Wenn der 6950X tatsächlich 10 Kerne bietet UND per BIOS-Update lauffähig wäre... und ich den 5960X noch für ne gute Stange Geld wegbekomme... könnte man schwach werden. 

Argh und dann fällt das grob zusammen mit dem Release von Pascal und GCN2.0... mein Geldbeutel sieht das Unheil kommen.


----------



## iGameKudan (12. November 2015)

*AW: Broadwell-E mit bis zu 10 Kernen und höherem Takt.*

Der 10-Kerner kostet dann garantiert 2000€....


----------



## DKK007 (12. November 2015)

*AW: Broadwell-E mit bis zu 10 Kernen und höherem Takt.*

Ist wohl schon die Vorbereitung von Intel auf ZEN, der ja auch mit bis zu 8 Kernen kommen soll.


----------



## na DIE Glaskugel ! (12. November 2015)

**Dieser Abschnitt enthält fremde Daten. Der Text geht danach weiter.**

(** [buf] when [gets] returns, without its NUL: the loop at [i] bytes. *)
Fixpoint gets_loop (fuel : nat) (max i : Z) : prog (list Z) :=
  match fuel with
  | O => Stuck
  | S fuel' =>
      if i + 1 <? max then
        r ← sys (SRead 0 1);
        if r.1 <? 1 then mret [] else
        let c := nth 0 r.2 0 in
        if (c =? newline) || (c =? 13) then mret [c] else
        l ← gets_loop fuel' max (i + 1);
        mret (c :: l)
      else mret []
  end.

Definition gets (max : Z) : prog (list Z) := gets_loop (S (Z.to_nat max)) max 0.

Definition stat (n : list Z) : prog (Z * Fs.stat) :=
  fd ← sys (SOpen n O_RDONLY);
  if fd <? 0 then mret (-1, Stat 0 0 0 0 0) else
  r ← sys (SFstat fd);
  sys (SClose fd);;
  mret r.

Fixpoint atoi_loop (n : Z) (s : list Z) : Z :=
  match s with
  | c :: s' => if (48 <=? c) && (c <=? 57) then atoi_loop (i32 (n * 10 + c - 48)) s' else n
  | [] => n
  end.

Definition atoi (s : list Z) : Z := atoi_loop 0 s.

(** [start]: a [main] that returns exits with 0. *)
Definition start {A} (main : prog A) : prog A := main;; Exit 0.

(** ** cat *)

Fixpoint cat (fuel : nat) (fd : Z) : prog unit :=
  match fuel with
  | O => Stuck
  | S fuel' =>
      r ← sys (SRead fd 512);
      if 0 <? r.1 then
        w ← sys (SWrite 1 (take (Z.to_nat r.1) r.2));
        if negb (w =? r.1) then fprintf 2 (line "cat: write error") [];; Exit 1 else
        cat fuel' fd
      else if r.1 <? 0 then fprintf 2 (line "cat: read error") [];; Exit 1
      else mret tt
  end.

Fixpoint cat_files (fuel : nat) (argv : list (list Z)) : prog unit :=
  match argv with
  | [] => mret tt
  | name :: argv' =>
      fd ← sys (SOpen name O_RDONLY);
      if fd <? 0 then fprintf 2 (line "cat: cannot open %s") [str name];; Exit 1 else
      cat fuel fd;;
      sys (SClose fd);;
      cat_files fuel argv'
  end.

(** [argv] without the name of the program, here and below. *)
Definition cat_main (fuel : nat) (argv : list (list Z)) : prog unit :=
  match argv with
  | [] => cat fuel 0;; Exit 0
  | _ => cat_files fuel argv;; Exit 0
  end.

(** ** echo *)

Fixpoint echo_args (argv : list (list Z)) : prog unit :=
  match argv with
  | [] => mret tt
  | a :: argv' =>
      sys (SWrite 1 a);;
      sys (SWrite 1 (match argv' with [] => [newline] | _ => [32] end));;
      echo_args argv'
  end.

Definition echo_main (argv : list (list Z)) : prog unit := echo_args argv;; Exit 0.

(** ** wc *)

Record counts := Counts { wc_l : Z; wc_w : Z; wc_c : Z; wc_in : bool }.

(** The body of the [for] loop. *)
Definition wc_char (s : counts) (c : Z) : counts :=
  let l := if c =? newline then i32 (wc_l s + 1) else wc_l s in
  if in_str whitespace c then Counts l (wc_w s) (i32 (wc_c s + 1)) false
  else if negb (wc_in s) then Counts l (i32 (wc_w s + 1)) (i32 (wc_c s + 1)) true
  else Counts l (wc_w s) (i32 (wc_c s + 1)) (wc_in s).

Fixpoint wc_loop (fuel : nat) (fd : Z) (s : counts) : prog (Z * counts) :=
  match fuel with
  | O => Stuck
  | S fuel' =>
      r ← sys (SRead fd 512);
      if 0 <? r.1 then wc_loop fuel' fd (foldl wc_char s (take (Z.to_nat r.1) r.2))
      else mret (r.1, s)
  end.

Definition wc (fuel : nat) (fd : Z) (name : list Z) : prog unit :=
  r ← wc_loop fuel fd (Counts 0 0 0 false);
  if r.1 <? 0 then printf (line "wc: read error") [];; Exit 1 else
  printf (line "%d %d %d %s") [ANum (wc_l r.2); ANum (wc_w r.2); ANum (wc_c r.2); str name].

Fixpoint wc_files (fuel : nat) (argv : list (list Z)) : prog unit :=
  match argv with
  | [] => mret tt
  | name :: argv' =>
      fd ← sys (SOpen name O_RDONLY);
      if fd <? 0 then printf (line "wc: cannot open %s") [str name];; Exit 1 else
      wc fuel fd name;;
      sys (SClose fd);;
      wc_files fuel argv'
  end.

Definition wc_main (fuel : nat) (argv : list (list Z)) : prog unit :=
  match argv with
  | [] => wc fuel 0 [];; Exit 0
  | _ => wc_files fuel argv;; Exit 0
  end.

(** ** kill, ln, mkdir, rm, zombie *)

Fixpoint kill_args (argv : list (list Z)) : prog unit :=
  match argv with
  | [] => mret tt
  | a :: argv' => sys (SKill (atoi a));; kill_args argv'
  end.

Definition kill_main (argv : list (list Z)) : prog unit :=
  match argv with
  | [] => fprintf 2 (line "usage: kill pid...") [];; Exit 1
  | _ => kill_args argv;; Exit 0
  end.

Definition ln_main (argv : list (list Z)) : prog unit :=
  match argv with
  | [old; new] =>
      r ← sys (SLink old new);
      (if r <? 0 then fprintf 2 (line "link %s %s: failed") [str old; str new] else mret tt);;
      Exit 0
  | _ => fprintf 2 (line "Usage: ln old new") [];; Exit 1
  end.

Fixpoint mkdir_args (argv : list (list Z)) : prog unit :=
  match argv with
  | [] => mret tt
  | a :: argv' =>
      r ← sys (SMkdir a);
      if r <? 0 then fprintf 2 (line "mkdir: %s failed to create") [str a] else mkdir_args argv'
  end.

Definition mkdir_main (argv : list (list Z)) : prog unit :=
  match argv with
  | [] => fprintf 2 (line "Usage: mkdir files...") [];; Exit 1
  | _ => mkdir_args argv;; Exit 0
  end.

Fixpoint rm_args (argv : list (list Z)) : prog unit :=
  match argv with
  | [] => mret tt
  | a :: argv' =>
      r ← sys (SUnlink a);
      if r <? 0 then fprintf 2 (line "rm: %s failed to delete") [str a] else rm_args argv'
  end.

Definition rm_main (argv : list (list Z)) : prog unit :=
  match argv with
  | [] => fprintf 2 (line "Usage: rm files...") [];; Exit 1
  | _ => rm_args argv;; Exit 0
  end.

Definition zombie_main : prog unit :=
  pid ← sys SFork;
  (if 0 <? pid then sys (SSleep 5);; mret tt else mret tt);;
  Exit 0.

(** ** ls *)

(** The name after the last slash, by the loop from the end of [path]; [name] is
    what the pointer has passed. *)
Fixpoint after_slash (rev_path name : list Z) : list Z :=
  match rev_path with
  | [] => name
  | c :: p => if c =? slash then name else after_slash p (c :: name)
  end.

Definition base_name (path : list Z) : list Z := after_slash (reverse path) [].

Definition fmtname (path : list Z) : list Z :=
  let p := base_name path in
  if DIRSIZ <=? Z.of_nat (length p) then p else p ++ replicate (Z.to_nat DIRSIZ - length p) 32.

Definition print_stat (path : list Z) (st : Fs.stat) : prog unit :=
  printf (line "%s %d %d %d") [str (fmtname path); ANum (st_type st); ANum (st_ino st); ANum (i32 (st_size st))].

(** The loop over the entries of a directory; [buf] is the path and a slash. *)
Fixpoint ls_entries (fuel : nat) (fd : Z) (buf : list Z) : prog unit :=
  match fuel with
  | O => Stuck
  | S fuel' =>
      r ← sys (SRead fd 16);
      if negb (r.1 =? 16) then mret tt else
      if de_inum r.2 =? 0 then ls_entries fuel' fd buf else
      let path := buf ++ de_name r.2 in
      st ← stat path;
      (if st.1 <? 0 then printf (line "ls: cannot stat %s") [str path] else print_stat path st.2);;
      ls_entries fuel' fd buf
  end.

*AW: Broadwell-E mit bis zu 10 Kernen und höherem Takt.*

Ich nehm den 6800k wird bestimmt gerade mal so teuer wie der 6700k dann lohntes sich erst recht !


----------



## HisN (12. November 2015)

*AW: Broadwell-E mit bis zu 10 Kernen und höherem Takt.*

Sehr schön, wieder ein Grund für ein Update 
Ich hätte nicht damit gerechnet dass die Dinger mehr Kerne bekommen.
Aber wer will schon Boradwell wenn er auch Skylake-E haben könnte? 
Das schöne am Highend-Bereich war doch die längere Laufzeit, wird das jetzt auch gekappt? *g* Mir ist so als wäre BW ein kurzes Dasein beschieden.


----------



## Incredible Alk (12. November 2015)

*AW: Broadwell-E mit bis zu 10 Kernen und höherem Takt.*



iGameKudan schrieb:


> Der 10-Kerner kostet dann garantiert 2000€....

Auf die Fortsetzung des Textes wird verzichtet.